Waarom verlaat gij mij, ontrouwe
 
Nu gij mijn aanzijn hebt geboeid,
 
Nu heel mijn ziel voor u ontgloeit,
 
Of schept gij vreugde in mijnen rouwe?
 
Welaan, nu gij mijn min verstiet
 
Wil ik voor eeuwig u verlaten,
 
En, zoo ik kan, ik zal u haten....
 
Maar, Lize! neen, dat kan ik niet.
 
 
 
Gij hebt me een heilge trouw gezworen,
 
Als ik u mijne liefde bood;
 
‘Ik blijf u trouw tot aan den dood!’
 
Dien eed deedt gij mij eenmaal hooren.
[pagina 608]
[p. 608]
 
Nu vlugt ge heen wen gij mij ziet,
 
En al mijn klagen kan niet baten.
 
o Ja, ik mag met regt u haten.
 
Maar, Lize! neen, ik kan toch niet.
 
 
 
Onschuldig was de min en teeder,
 
Die ik tot u bestendig droeg;
 
Een kus was alles wat ik vroeg,
 
En 'k gaf dien kus zoo gaarne weder.
 
Was 't daarom dat ge mij verliet,
 
Omdat ik deugdzaam boven maten.....
 
O! dan zou ik u moeten haten,
 
En nog, o Lize! kan ik niet.

Ware liefde.

 
‘Celine is mij niet ongenegen;
 
Zij heeft me een woordje doen verstaan,
 
Dat heel de rest wel op kan wegen,
 
Opregte liefde is ligt voldaan.
 
O, menig meisje, in mijn leven,
 
Was mij van harten aangekleefd,
 
Maar 'k zou ze al graag voor deze geven,
 
Die nooit mij iets gegeven heeft.
 
 
 
Celine, ja, kon mij bekoren,
 
Maar 'k ben toch niet met haar te vreên;
 
Zij wil alleen van vriendschap hooren,
 
Maar van geen teedre liefde, neen;
 
Vergeefs zal zij den gloed weerstreven
 
Die in haar minnend harte leeft;
 
Want 'k zou mijn aanzijn voor haar geven
 
Die nooit mij iets gegeven heeft.’
 
 
 
Zoo zong eens, onder 't digt gebladert',
 
Een Troubadour een' avond lang;
[pagina 609]
[p. 609]
 
Celine was terwijl genaderd
 
En hoorde zijn verliefden zang.
 
‘'t Is recht dat ik uw teerheid loone’
 
Dies sprak ze, en eer hij er om bad,
 
Kreeg hij een kusje van de schoone,
 
Die nooit hem iets gegeven had.

Gelijk de meeste dichters van zijnen tijd deed Ledeganck nog al meê in het epigram. Enkele er van werden in gemelde uitgaven van 't Nut (Afdeeling Sluis, 1829) gedrukt, maar schijnen hier onbekend gebleven te zijn. Als staaltje van deze dichtsoort, in welke Pr. van Duyse veel bijtends en geestigs leverde, zij aangehaald:

Aan Lina.

 
Gij loopt bij al de buren rond,
 
En zegt, als wordt ge er door geprezen,
 
Dat ik een kus drukte op uw' mond.
 
Welhoe! gij moet toch leelijk wezen,
 
Dat 't u verwondert, hoe een man
 
Een vrouw, als gij zijt, kussen kan.

Is dit stukje wel oorspronkelijk?

Wij herinneren ons, jaren geleden, zoo een Fransch epigram in eenen ouden, te Parijs gedrukten almanak gelezen te hebben.

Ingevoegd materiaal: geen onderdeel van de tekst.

(** An event object made with [CreateEventW(.., 0, 0, ..)]: auto-reset, not signalled. *)
Record autoreset := mkAuto { signalled : bool; blocking : bool }.
#[export] Instance autoreset_kernel : Kernel autoreset := {
  k_new := mkAuto false false;
  k_enter := fun _ _ k => mkAuto (signalled k) true;
  k_in := blocking;
  k_ready := signalled;
  k_leave := fun c k => match c with
    | Woken => (mkAuto false false, windows_wait WAIT_OBJECT_0)
    | Expired => (mkAuto (signalled k) false, windows_wait WAIT_TIMEOUT)
    | Failed _ => (mkAuto (signalled k) false, windows_wait WAIT_FAILED)
    end;
  k_wake := fun k => (mkAuto true (blocking k), windows_wake 1)
}.

#[export] Instance futex_laws : KernelLaws futex.
Proof.
  refine {| woken := fun _ => True |}; try done.
  - intros s o k. simpl. by destruct (s =? o).
  - by intros [].
  - by intros [].
  - by intros [].
  - intros s o k _ _ Hne. simpl. by destruct (Z.eqb_spec s o).
  - by intros [].
Defined.
#[export] Instance fifo_laws (cap : positive) : KernelLaws (fifo cap).
Proof.
  refine {| woken := fun k => (0 < tokens k)%N |}; simpl; try done.
  - by intros [] k.
  - intros k. by case_match.
  - intros k. by case_match.
  - intros k _. destruct (N.ltb_spec (tokens k) (N.pos cap)); simpl; apply N.ltb_lt; lia.
  - intros k _. destruct (N.ltb_spec (tokens k) (N.pos cap)); simpl; lia.
  - intros _ _ k _ Hk _. by apply N.ltb_lt.
  - intros k Hk. unfold macos_wait. simpl. destruct (Z.leb_spec 0 (Z.of_N (tokens k `min` 64))); [done | lia].
Defined.
#[export] Instance autoreset_laws : KernelLaws autoreset.
Proof. refine {| woken := fun k => signalled k = true |}; simpl; try done; by intros []. Defined.

Lemma fifo_keeps cap : Keeps (fifo cap).
Proof. intros s o k _ Hk. by apply N.ltb_lt. Qed.
Lemma autoreset_keeps : Keeps autoreset.
Proof. intros s o k _ Hk. exact Hk. Qed.

(** ** One direction of a ring over an event *)

(** What this side waits for: descriptors in [pop], room in [push]. *)
Inductive direction : Type := ForData | ForSpace.
Definition other (d : direction) : direction := match d with ForData => ForSpace | ForSpace => ForData end.

Definition LIVENESS_POLL_INTERVAL : Z := 10000000.
(** The bound of one wait of [wait_for_peer_event]; [None] once the time is over. *)
Definition wait_for (elapsed timeout : Z) : option Z :=
  if timeout <=? elapsed then None else Some ((timeout - elapsed) `min` LIVENESS_POLL_INTERVAL).

(** Where this side is in [push] or [pop], [wait_for_peer_event] and
    [ProcessEvent::wait]. *)
Inductive wpc : Type :=
| WCheck                              (* head of the loop *)
| WObserve                            (* blocked; about to observe the word *)
| WRing (obs : Z)                     (* about to check the ring again *)
| WStart (obs : Z)                    (* about to compare the elapsed time *)
| WFirst (obs : Z)                    (* first load of the word in [wait] *)
| WSwap (obs : Z)                     (* about to register *)
| WRecheck (obs : Z)                  (* registered; second load *)
| WEnter (obs : Z)                    (* about to enter the system call *)
| WParked (obs : Z)                   (* in it *)
| WClear (obs : Z) (r : io WaitOutcome)
| WFinal (obs : Z)                    (* timed out; last load *)
| WAsk                                (* [peer_closed] *)
| WFailed (e : io_error).

(** Where the peer is: its cursor stored and [notify] not begun, before the swap,
    before the wake. *)
Inductive npc : Type := NIdle | NStore | NSwap | NWake | NFailed.
#[export] Instance npc_eq_dec : EqDecision npc.
Proof. solve_decision. Defined.

(** [peer] and [own] are the two cursors of the ring; ghost fields: the cursor the
    word was last stored from, the same when this side observed the word, and whether
    a notification was past its store when this side registered. *)
Record World (K : Type) := mkWorld {
  peer : Z;
  own : Z;
  sequence : Z;
  waiters : Z;
  kern : K;
  wait : wpc;
  note : npc;
  notified : Z;
  base : Z;
  overlap : bool
}.
Arguments mkWorld {K} peer own sequence waiters kern wait note notified base overlap.
Arguments peer {K} w.
Arguments own {K} w.
Arguments sequence {K} w.
Arguments waiters {K} w.
Arguments kern {K} w.
Arguments wait {K} w.
Arguments note {K} w.
Arguments notified {K} w.
Arguments base {K} w.
Arguments overlap {K} w.
(** Starting the brokers: all of them, or the first refusal. *)
Lemma spawn_all_spec (spawn : nat -> result unit E) n i :
  (forall j, (i <= j < i + n)%nat -> spawn j = Ok tt) /\ spawn_all spawn n i = Ok tt \/
  exists j e, (i <= j < i + n)%nat /\ (forall k, (i <= k < j)%nat -> spawn k = Ok tt) /\ spawn j = Err e /\
    spawn_all spawn n i = Err (Spawn e).
Proof.
  revert i. induction n as [|n IH]; intros i; simpl; [left; split; [intros; lia|done]|].
  destruct (spawn i) as [[]|e] eqn:Hs; [|right; exists i, e; split; [lia|]; split; [intros; lia|done]].
  destruct (IH (S i)) as [[H ->]|(j & e & Hj & Hk & He & ->)].
  - left. split; [|done]. intros j Hj. destruct (decide (j = i)) as [->|]; [done|]. apply H. lia.
  - right. exists j, e. split; [lia|]. split; [|done]. intros k Hr. destruct (decide (k = i)) as [->|]; [done|].
    apply Hk. lia.
Qed.

Lemma spawned_decides {St} s (p : brokered.Policy St) (spawn : nat -> result unit E) :
  words s -> storage (capacity_or_default (capacity s)) -> (forall i, spawn i = Ok tt) ->
  decides (spawned (C := C) L s p spawn) (brokered_ok s p) (fits (brokered_vectors L s)).
Proof.
  intros Hw Hst Hsp. unfold spawned. destruct (validate_brokered_spec s p Hw) as [[-> Hok]|[[e ->] Hno]];
    [|by apply decides_err].
  destruct Hw as (Hp & Hk & Hbr & _). apply decides_vectors; [done|].
  destruct (brokered_total (Z.to_nat (producers s)) (Z.to_nat (consumers s)) (Z.to_nat (brokers s))
    (capacity_or_default (capacity s)) p) as [w ->]; try done; try (destruct Hok; lia). simpl.
  unfold finish_spawned_open. destruct (spawn_all_spec spawn (length (brokered.brokers (brokers_batch w (batch s)))) 0)
    as [[_ ->]|(j & e & _ & _ & He & _)]; [by apply decides_ok|]. by rewrite Hsp in He.
Qed.

(** The slots of a broadcast ring fit. *)
Definition broadcast_fits (s : Shape) : bool :=
  match checked_next_power_of_two (capacity_or_default (capacity s)) with
  | Some c => c * size_T <=? ISIZE_MAX
  | None => true
  end.

Lemma broadcast_decides {X} s :
  words s ->
  decides (broadcast_open (T := X) size_T s)
    (common_ok (capacity_or_default (capacity s)) (batch s) /\ 2 <= capacity_or_default (capacity s) /\
     1 <= max_readers s <= 64) (broadcast_fits s).
Proof.
  intros Hw. pose proof (default_nonneg s Hw) as Hc. destruct Hw as (_ & _ & _ & _ & _ & Hr & _).
  unfold broadcast_open, broadcast_fits.
  destruct (Z.ltb_spec (capacity_or_default (capacity s)) 2); [apply decides_err; lia|].
  apply decides_common; [done|tauto|]. intros Hok.
  destruct (Z.leb_spec 1 (max_readers s)), (Z.leb_spec (max_readers s) 64); simpl; try (apply decides_err; lia).
  unfold broadcast.bopen, broadcast.open. rewrite decide_True by lia.
  rewrite next_power_of_two_total by (destruct Hok; lia).
  match goal with |- context [ISIZE_MAX <? ?x] => destruct (Z.ltb_spec ISIZE_MAX x), (Z.leb_spec x ISIZE_MAX); try lia end.
  - split; [done|]. split; [done|]. intros []. split; [done|lia].
  - by apply decides_ok.
Qed.
End engines.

Vermelden wij nog uit eenen der bundels van 't Nut, een stukje, getiteld: Ook de schaduw van den ezel is gevaarlijk (1830).

Gelegenheidstukjes, als albumverzen enz., ontbreken in de door Ledeganck nagelaten hss. ook niet. Aan enkele van deze ruimen wij hier eene plaats in:

[pagina 610]
[p. 610]

Aan Lize.

 
Naar dat gij zegt zou ik u minnen,
 
o Liza! stel dat uit uw zinnen;
 
't Is waar, ik schonk u eens een zoen,
 
Maar 't is sints lang mij leed, en 'k zal het niet meer doen.
 
1829.

(Almanak voor Blijgeestigen, 1830.)

Aan Rozemond.

 
Nooit vind ik Rozemond alleen;
 
Ze is in gezelschap steeds van vrouwen.
 
Hoe! zou zij dan mijn deugd mistrouwen,
 
En zulks uit voorzorg doen? Wel neen,
 
Haar oogmerk is zelfs hoog te roemen:
 
De Roos praalt immers schoonst bij needrige akkerbloemen.

(Muzen-Album, 1830.)

Het volgende epigram schrijven wij nog af uit de Lettervruchten ingezameld van wege het Departement Sluis der Maatschappij tot Nut van 't Algemeen, 1830. Het verscheen ook in een Belgisch tijdschrift zonder dubbele vocaalspelling, en daar heette het: Het verschilde slechts één letter (barbaer, barbier), gelijk Ledeganck het oorspronkelijk schreef.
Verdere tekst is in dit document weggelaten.